Robert Stankowic, Oct 9, 2003
4. ### hongkyGuest

my VC+win32 is right,
myvalue=0x34

"Jannick" <> wrote in message
news:bm3cko\$qan\$-c.dk...
> Hi I have:
> unsigned int myvalue=0;
> unsigned char mytest=0;
>
> mytest=0x34;
> myvalue = mytest<<24;
>
> Then myvalue gets the value 0x1A000000!!!!!
> How is this possible? Should'nt it be 0x34000000???
>
> Best Regards
> Jannick
>
>

hongky, Oct 9, 2003
5. ### Dan PopGuest

In <bm3cko\$qan\$-c.dk> "Jannick" <> writes:

>unsigned int myvalue=0;
>unsigned char mytest=0;
>
>mytest=0x34;
>myvalue = mytest<<24;
>
>Then myvalue gets the value 0x1A000000!!!!!
>How is this possible? Should'nt it be 0x34000000???
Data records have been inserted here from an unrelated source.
(** A build directory two levels down, in an empty file system. *)
Lemma prepare_build_directory_creates_witness :
  exists w',
    prepare_build_directory (VStr "out/theme") empty_world = Ok tt w'
    /\ fs w' !! "out/theme" = Some Dir
    /\ fs w' !! "out" = Some Dir.
Proof.
  destruct (returned_Ok (prepare_build_directory (VStr "out/theme")
                           empty_world))
    as ([] & w' & Hrun); [vm_compute; reflexivity|].
  exists w'. split; [exact Hrun|].
  destruct (prepare_build_directory_creates "out/theme" empty_world w')
    as [_ Hdirs]; [by rewrite Hrun|].
  destruct (Hdirs Hrun) as [Hp Hd]. split; [exact Hp|].
  apply Hd; [vm_compute; reflexivity|]. vm_compute. by left.
Defined.

Lemma prepare_build_directory_twice_witness :
  exists w1 w2,
    prepare_build_directory (VStr "./build") sample_world = Ok tt w1
    /\ prepare_build_directory (VStr "./build") w1 = Ok tt w2
    /\ fs w2 = fs w1.
Proof.
  destruct (returned_Ok (prepare_build_directory (VStr "./build")
                           sample_world))
    as ([] & w1 & Hrun); [vm_compute; reflexivity|].
  destruct (prepare_build_directory_twice _ _ _ Hrun) as (p & Hp & Hagain).
  exists w1. eexists. split; [exact Hrun|].
  split; [exact Hagain|reflexivity].
Defined.

(** The built-in configuration without its description. *)
Lemma descriptor_left_empty_witness :
  exists w',
    @write_plymouth_file sample_tools undescribed_configuration built_world
    = Uncaught (KeyError "description") w'
    /\ fs w' !! "./build/custom.plymouth" = Some (File (Text EmptyString)).
Proof.
  destruct (@descriptor_left_empty sample_tools undescribed_configuration
              built_world (VStr "custom")
              (VStr "/usr/share/plymouth/themes") (VStr "./build"))
    as (w' & Hrun & Hfile & _).
  - vm_compute; reflexivity.
  - vm_compute; reflexivity.
  - vm_compute; reflexivity.
  - vm_compute; reflexivity.
  - vm_compute; reflexivity.
  - exists w'. split; [exact Hrun|exact Hfile].
Defined.

(** The built-in configuration without its theme directory. *)
Lemma script_key_errors_before_open_witness :
  @write_plymouth_script sample_tools undirected_configuration (VInt 250)
    built_world
  = Uncaught (KeyError "theme_directory") built_world.
Proof.
  destruct (@script_key_errors_before_open sample_tools
              undirected_configuration (VInt 250) built_world)
    as [Hkey Hmissing].
  destruct (Hmissing "theme_directory") as (k & Hrun).
  - cbn. tauto.
  - vm_compute; reflexivity.
  - destruct (Hkey k _ Hrun) as (_ & Hnone & [<-|[<-|[<-|[]]]]).
    + vm_compute in Hnone. discriminate Hnone.
    + exact Hrun.
    + vm_compute in Hnone. discriminate Hnone.
Defined.

(** The assets are still there after the sample run. *)
Lemma build_theme_confined_witness :
  path_isfile (fs sample_final) "./source/animation.mp4" = true
  /\ path_isdir (fs sample_final) "./source" = true.
Proof.
  destruct (@build_theme_confined sample_tools default_configuration
              sample_world sample_final) as (_ & Hfile & Hdir).
  - apply final_world_end_of. vm_compute; reflexivity.
  - split; [apply Hfile|apply Hdir]; vm_compute; reflexivity.
Defined.

(** A text file under the name of the clip: the probe fails. *)
Lemma extraction_failure_keeps_descriptor_witness :
  exists w',
    sample_build_theme default_configuration text_clip_world
    = Uncaught FfmpegError w'
    /\ fs w' !! "./build/custom.plymouth"
       = Some (File (Text (@plymouth_file_text sample_tools (VStr "custom")
                             (VStr "A custom theme for Plymouth")
                             (VStr "/usr/share/plymouth/themes"))))
    /\ fs w' !! "./build/custom.script" = None.
Proof.
  assert (Hrun : sample_build_theme default_configuration text_clip_world
                 = Uncaught FfmpegError
                     (end_of (sample_build_theme default_configuration
                                text_clip_world) text_clip_world)).
  { apply raised_end_of. vm_compute; reflexivity. }
  eexists. split; [exact Hrun|].
  destruct (@extraction_failure_keeps_descriptor sample_tools
              default_configuration text_clip_world _ _ Hrun)
    as (name & description & td & b & Hn & Hd & Ht & Hb & Hfile & Hscript);
    [by left|].
  vm_compute in Hn. injection Hn as <-.
  vm_compute in Hd. injection Hd as <-.
  vm_compute in Ht. injection Ht as <-.
  vm_compute in Hb. injection Hb as <-.
  split; [exact Hfile|]. etransitivity; [exact Hscript|].
  vm_compute; reflexivity.
Defined.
Show us a minimal, but *complete* program illustrating your problem.
Without seeing your code, not even my crystal ball is of much help here.
Except for suggesting that the shift count was actually 23 in your real
program.

Dan
--
Dan Pop
DESY Zeuthen, RZ group
Email:

Dan Pop, Oct 9, 2003
6. ### peteGuest

Jannick wrote:
>
> Hi I have:
> unsigned int myvalue=0;
> unsigned char mytest=0;
>
> mytest=0x34;
> myvalue = mytest<<24;
>
> Then myvalue gets the value 0x1A000000!!!!!
> How is this possible? Should'nt it be 0x34000000???

I guess we're all assuming that the width of unsigned,
is at least 25 bits.
Is it, on your system ?

--
pete

pete, Oct 9, 2003
7. ### Robert StankowicGuest

"pete" <> schrieb im Newsbeitrag
news:...
> Jannick wrote:
> >
> > Hi I have:
> > unsigned int myvalue=0;
> > unsigned char mytest=0;
> >
> > mytest=0x34;
> > myvalue = mytest<<24;
> >
> > Then myvalue gets the value 0x1A000000!!!!!
> > How is this possible? Should'nt it be 0x34000000???

>
> I guess we're all assuming that the width of unsigned,
> is at least 25 bits.
> Is it, on your system ?

Well, if myvalue becomes 0x1A000000 we can assume that, can we?
And besides that, even if the width would be less than 24 the result would
be well defined and definitely not 0x1a000000
If I am not mistaken
on all sizes up to and including 26 bits the value would be 0x0,
27 and 28 bits will give 0x4000000,
29 bits 0x14000000,
30 bits and above 0x34000000

kind regards
Robert

Robert Stankowic, Oct 9, 2003
8. ### Dan PopGuest

In <3f856d52\$0\$32136\$> "Robert Stankowic" <> writes:

>"pete" <> schrieb im Newsbeitrag
>news:...
>> Jannick wrote:
>> >
>> > Hi I have:
>> > unsigned int myvalue=0;
>> > unsigned char mytest=0;
>> >
>> > mytest=0x34;
>> > myvalue = mytest<<24;
>> >
>> > Then myvalue gets the value 0x1A000000!!!!!
>> > How is this possible? Should'nt it be 0x34000000???

>>
>> I guess we're all assuming that the width of unsigned,
>> is at least 25 bits.
>> Is it, on your system ?

>
>Well, if myvalue becomes 0x1A000000 we can assume that, can we?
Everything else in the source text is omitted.